Wow, that's a lot of information to process. Thanks for the detailed write-up, I'll follow up with comments.

@joto Chunking, yes... I've been thinking about this in the context of GeoJSON: https://github.com/geojson/geojson-feature-sequences. Might be useful for geobuf, yes.

Thought about this for a while... Before we decide whether to chunk or not to chunk, there's another problem to solve.

One of the Geobuf requirements is lossless GeoJSON compression, meaning that Geobuf should retain the full structure of the original file to be able to recreate it. So we can't limit Geobuf to a particular sequence of data types.

GeoJSON is arbitrarily nested โ€” FeatureCollection can contain a Feature which contains GeometryCollection which contains other geometries, some of them might be GeometryCollections as well etc. It's a big problem for streamable writing if we encode nesting by means of embedded messages. So there's an obvious alternative โ€” completely flatten the structure, encoding things sequentially, and add additional fields that we can use to recreate the tree.
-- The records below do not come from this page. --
(** Setting the entry of [va] in its table. *)
Lemma set_entry s L pgdir T va p w :
  kinv s L -> ptable (kmem_mem s) pgdir T -> owned pgdir T L -> T !! PDX va = Some p -> 0 <= va < 2 ^ 32 -> in_u 32 w ->
  exists s', store (p + 4 * PTX va) w s = Ok tt s' /\ kinv s' L /\ ptable (kmem_mem s') pgdir T
    /\ (forall va', 0 <= va' < 2 ^ 32 -> pte (kmem_mem s') T va' = if va' / 4096 =? va / 4096 then w else pte (kmem_mem s) T va')
    /\ (forall x, ~ in_page p x -> kmem_mem s' x = kmem_mem s x).
Proof.
  intros HI HT [Ho1 Ho2] Ep Hva Hw. destruct (pt_tab _ _ _ HT _ _ Ep) as (_ & Hp & Hpd & _). pose proof (PTX_range va) as Hr.
  destruct Hp as (Hp1 & Hp2 & Hp3). assert (page_ok p) as Hp by (split_and!; tauto).
  assert (forall x, ~ in_page p x -> store32 (kmem_mem s) (p + 4 * PTX va) w x = kmem_mem s x) as Hout.
  { intros x Hx. apply store32_ne. intros Hy. apply Hx. unfold in_page, PGSIZE. lia. }
  eexists. split; [apply store_Ok; lia|]. cbn [kmem_mem]. split_and!.
  - apply kinv_mem; [exact HI|]. intros v x Hv Hx. apply Hout. pose proof (k_pages _ _ _ _ HI) as HpL. rewrite Forall_forall in HpL.
    apply (pages_apart v p); auto. intros ->. exact (Ho2 _ _ Ep Hv).
  - apply (ptable_frame (kmem_mem s)); [exact HT|]. intros x Hx. apply Hout. apply (pages_apart pgdir p); auto. apply HT.
  - intros va' Hva'. unfold pte. destruct (T !! PDX va') as [q|] eqn:Eq.
    + destruct (pt_tab _ _ _ HT _ _ Eq) as (_ & Hq & _). pose proof (PTX_range va') as Hr'.
      destruct (Z.eqb_spec (va' / 4096) (va / 4096)) as [E | Hne].
      * assert (PDX va' = PDX va) as Ed by (rewrite !PDX_div by assumption; rewrite E; reflexivity).
        assert (PTX va' = PTX va) as Et by (rewrite !PTX_mod, E; reflexivity).
        rewrite Ed, Ep in Eq. injection Eq as <-. rewrite Et. apply load_store32, Hw.
      * apply load32_frame. intros x Hx. destruct (decide (q = p)) as [-> | Hqp].
        -- apply store32_ne. assert (PDX va' = PDX va) as Ed by exact (pt_inj _ _ _ HT _ _ _ Eq Ep).
           assert (PTX va' <> PTX va) by (intros Et; apply Hne, same_entry; auto). lia.
        -- apply Hout. apply (pages_apart q p); auto. unfold in_page, PGSIZE. lia.
    + destruct (Z.eqb_spec (va' / 4096) (va / 4096)) as [E | Hne]; [|reflexivity].
      assert (PDX va' = PDX va) as Ed by (rewrite !PDX_div by assumption; rewrite E; reflexivity). congruence.
  - exact Hout.
Qed.

(** ** mappages *)

Definition entry (pa perm : Z) : Z := Z.lor (Z.lor pa perm) PTE_P.

Lemma entry_value pa perm : pa mod 4096 = 0 -> 0 <= perm < 4096 -> entry pa perm = pa + Z.lor perm 1.
Proof.
  intros Hp Hk. unfold entry, PTE_P. rewrite <-Z.lor_assoc. apply lor_low; [exact Hp|].
  assert (in_u 12 (Z.lor perm 1)) as H; [|exact H]. apply testbit_in_u; [lia | apply Z.lor_nonneg; lia|].
  intros i Hi. rewrite Z.lor_spec, !(in_u_testbit 12) by (unfold in_u; change (2 ^ 12) with 4096; lia). reflexivity.
Qed.

Lemma lor_flags_range perm : 0 <= perm < 4096 -> 0 <= Z.lor perm 1 < 4096.
Proof.
  intros Hk. assert (in_u 12 (Z.lor perm 1)) as H; [|exact H]. apply testbit_in_u; [lia | apply Z.lor_nonneg; lia|].
  intros i Hi. rewrite Z.lor_spec, !(in_u_testbit 12) by (unfold in_u; change (2 ^ 12) with 4096; lia). reflexivity.
Qed.

Lemma in_tables_mono pgdir T T' x : T ⊆ T' -> in_tables pgdir T x -> in_tables pgdir T' x.
Proof. intros Hs [H | (i & p & Hp & H)]; [left; exact H | right; exists i, p; split; [exact (lookup_weaken _ _ _ _ Hp Hs) | exact H]]. Qed.

(** The first [j] pages from [a] on are mapped to those from [pa] on, and no
    other entry changed. *)
Definition mapped_to (m : mem) (T : gmap Z Z) (m' : mem) (T' : gmap Z Z) (a pa perm j : Z) : Prop :=
  forall va, 0 <= va < 2 ^ 32 ->
    pte m' T' va = if (a <=? va) && (va <? a + j * 4096) then entry (pa + (va / 4096 * 4096 - a)) perm else pte m T va.

(** A page-table update that touches nothing but page tables. *)
Record extends (s : kstate) (L : list Z) (T : gmap Z Z) (s' : kstate) (L' : list Z) (T' : gmap Z Z) (pgdir : Z) : Prop := Extends {
  ex_kinv : kinv s' L';
  ex_pt : ptable (kmem_mem s') pgdir T';
  ex_owned : owned pgdir T' L';
  ex_sub : T ⊆ T';
  ex_free : L' `suffix_of` L;
  ex_new : forall x p, T' !! x = Some p -> T !! x = Some p \/ p ∈ L;
  ex_kept : forall p, p ∈ L -> p ∈ L' \/ exists x, T' !! x = Some p;
  ex_frame : forall x, ~ in_tables pgdir T' x -> kmem_mem s' x = kmem_mem s x
}.

Lemma elem_of_suffix (p : Z) L1 L : L1 `suffix_of` L -> p ∈ L1 -> p ∈ L.
Proof. intros [K ->] Hp. apply elem_of_app. right. exact Hp. Qed.

Lemma extends_trans s L T s1 L1 T1 s2 L2 T2 pgdir :
  extends s L T s1 L1 T1 pgdir -> extends s1 L1 T1 s2 L2 T2 pgdir -> extends s L T s2 L2 T2 pgdir.
Proof.
  intros H1 H2. split; try apply H2.
  - etrans; [apply (ex_sub _ _ _ _ _ _ _ H1) | apply H2].
  - etrans; [apply H2 | apply H1].
  - intros x p Hx. destruct (ex_new _ _ _ _ _ _ _ H2 x p Hx) as [Hx1 | Hp]; [apply (ex_new _ _ _ _ _ _ _ H1 x p Hx1) | right].
    apply (elem_of_suffix p L1 L); [apply (ex_free _ _ _ _ _ _ _ H1) | exact Hp].
  - intros p Hp. destruct (ex_kept _ _ _ _ _ _ _ H1 p Hp) as [Hp1 | (x & Hx)]; [apply (ex_kept _ _ _ _ _ _ _ H2 p Hp1) | right].
    exists x. exact (lookup_weaken _ _ _ _ Hx (ex_sub _ _ _ _ _ _ _ H2)).
  - intros x Hx. rewrite (ex_frame _ _ _ _ _ _ _ H2) by exact Hx. apply (ex_frame _ _ _ _ _ _ _ H1).
    intros Hy. apply Hx. exact (in_tables_mono _ _ _ _ (ex_sub _ _ _ _ _ _ _ H2) Hy).
Qed.

Lemma mapped_none m T m' T' a pa perm : (forall va, pte m' T' va = pte m T va) -> mapped_to m T m' T' a pa perm 0.
Proof. intros H va _. rewrite H. destruct (Z.leb_spec a va), (Z.ltb_spec va (a + 0 * 4096)); cbn; lia || reflexivity. Qed.

(** One page, then as many more. *)
Lemma mapped_next m T m1 T1 m2 T2 a pa perm j :
  a mod 4096 = 0 -> 0 <= j -> mapped_to m T m1 T1 a pa perm 1 ->
  mapped_to m1 T1 m2 T2 (a + 4096) (pa + 4096) perm j -> mapped_to m T m2 T2 a pa perm (j + 1).
Proof.
  intros Ha Hj H1 H2 va Hva. rewrite H2, H1 by exact Hva.
  destruct (Z.leb_spec (a + 4096) va), (Z.ltb_spec va (a + 4096 + j * 4096)), (Z.leb_spec a va), (Z.ltb_spec va (a + (j + 1) * 4096)),
    (Z.ltb_spec va (a + 1 * 4096)); cbn; try lia; try reflexivity.
  f_equal. lia.
Qed.

(** One turn of the loop: the page is mapped, or there was no page for its table. *)
Lemma map_step s L T pgdir a pa perm :
  kinv s L -> ptable (kmem_mem s) pgdir T -> owned pgdir T L ->
  a mod 4096 = 0 -> 0 <= a < 2 ^ 32 -> pa mod 4096 = 0 -> 0 <= pa < 2 ^ 32 -> 0 <= perm < 4096 ->
  Z.land (pte (kmem_mem s) T a) PTE_P = 0 ->
  exists s' L' T', extends s L T s' L' T' pgdir /\ tables_above (PDX a) T T'
    /\ (((forall k, map_loop k pgdir a pa perm s =
             match k with O => mret 0 | S k' => map_loop k' pgdir (u32 (a + PGSIZE)) (u32 (pa + PGSIZE)) perm end s')
          /\ mapped_to (kmem_mem s) T (kmem_mem s') T' a pa perm 1)
        \/ ((forall k, map_loop k pgdir a pa perm s = Ok (-1) s') /\ L' = []
           /\ mapped_to (kmem_mem s) T (kmem_mem s') T' a pa perm 0)).
Proof.
  intros HI HT Ho Ha Ha0 Hpa Hpa0 Hperm Habs.
  destruct (walk_alloc s L pgdir T a HI HT Ho) as (q & s1 & L1 & T1 & E1 & HI1 & HT1 & Ho1 & Hs1 & Hsuf & Hnew1 & Hab1 & Hkept1 & Hpte1 & Hfr1 & Hq).
  destruct Hq as [(p & Hp & ->) | [-> ->]].
  2:{ exists s1, [], T1. split; [split; assumption|]. split; [exact Hab1|]. right. split_and!; [|reflexivity | apply mapped_none, Hpte1].
      intros [|k]; cbn [map_loop]; rewrite (bind_step _ _ _ _ _ E1); reflexivity. }
  destruct (pt_tab _ _ _ HT1 _ _ Hp) as (_ & Hpok & _). pose proof (PTX_range a) as Hr.
  assert (p + 4 * PTX a <> 0) as Hq0 by (destruct Hpok as (_ & ? & _); lia).
  assert (in_u 32 (entry pa perm)) as He.
  { rewrite entry_value by assumption. pose proof (lor_flags_range perm Hperm). unfold in_u. change (2 ^ 32) with 4294967296 in *.
    pose proof (Z.div_mod pa 4096 ltac:(lia)). assert (pa / 4096 < 1048576) by (apply Z.div_lt_upper_bound; lia). lia. }
  destruct (set_entry s1 L1 pgdir T1 a p (entry pa perm) HI1 HT1 Ho1 Hp Ha0 He) as (s2 & E2 & HI2 & HT2 & Hpte2 & Hfr2).
  exists s2, L1, T1. split.
  { split; try assumption. intros x Hx. rewrite Hfr2; [apply Hfr1, Hx|]. intros Hy. apply Hx. right. eauto. }
  split; [exact Hab1|]. left. split.
  - intros k. assert (load32 (kmem_mem s1) (p + 4 * PTX a) = pte (kmem_mem s) T a) as El.
    { rewrite <-Hpte1. unfold pte. rewrite Hp. reflexivity. }
    destruct k as [|k]; cbn [map_loop]; rewrite (bind_step _ _ _ _ _ E1), (proj2 (Z.eqb_neq _ _)) by exact Hq0;
      rewrite (bind_step _ _ _ _ _ (load_Ok _ _ Hq0)), El, Habs; change (nz 0) with false; cbv iota;
      fold (entry pa perm); rewrite (bind_step _ _ _ _ _ E2); reflexivity.
  - intros va Hva. rewrite Hpte2, Hpte1 by exact Hva. change (1 * 4096) with 4096.
    assert (va / 4096 = a / 4096 <-> a <= va < a + 4096) as Hpg by (Z.div_mod_to_equations; lia).
    destruct (Z.eqb_spec (va / 4096) (a / 4096)) as [E | Hne], (Z.leb_spec a va), (Z.ltb_spec va (a + 4096)); cbn; try reflexivity;
      try (exfalso; tauto || lia).
    f_equal. rewrite E. pose proof (Z.div_mod a 4096 ltac:(lia)). lia.
Qed.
Several ways we could do that:

  1. Autogenerate internal ids for each "parent" object and then reference the ids from children.
  2. Reference parents by index each parent is encoded in the message (e.g. obj1,obj2,obj2_child would have parent field 1, referring to obj2).
  3. For each parent object, indicate how many children follow in the encoded message.
  4. Your idea.

Thoughts?

@mourner first off, my bias: I was hoping to use geobuf as a transport and possibly storage format for smallish (maybe a few hundred MB or less) simple features (no arbitrary nesting). These would all be coming from other GIS formats with much flatter data structures. I wasn't thinking of the chunked streaming case as well described by @joto since I was thinking we'd subdivide data across geobufs as needed, and deal with associations between them out-of-band. The solution proposed by @joto looks like this would allow geobuf to go MUCH bigger, without too much overhead for the case of small features (depending on chunk size), so I'm not at all opposed if it can be done without losing too much of the existing compression benefits of geobuf or adding significantly to the implementation complexity.

Some things to consider:

  1. lossless does not have to mean support for all possible variants of GeoJSON; it should mean that for whatever variants are supported, no information / precision should be lost along the way, and unsupported variants rejected outright. At present, I don't think it would be unreasonable to limit geobuf to a well-stated level of collections within collections (e.g., 1-2 levels deep), and stop at that. But I'm biased.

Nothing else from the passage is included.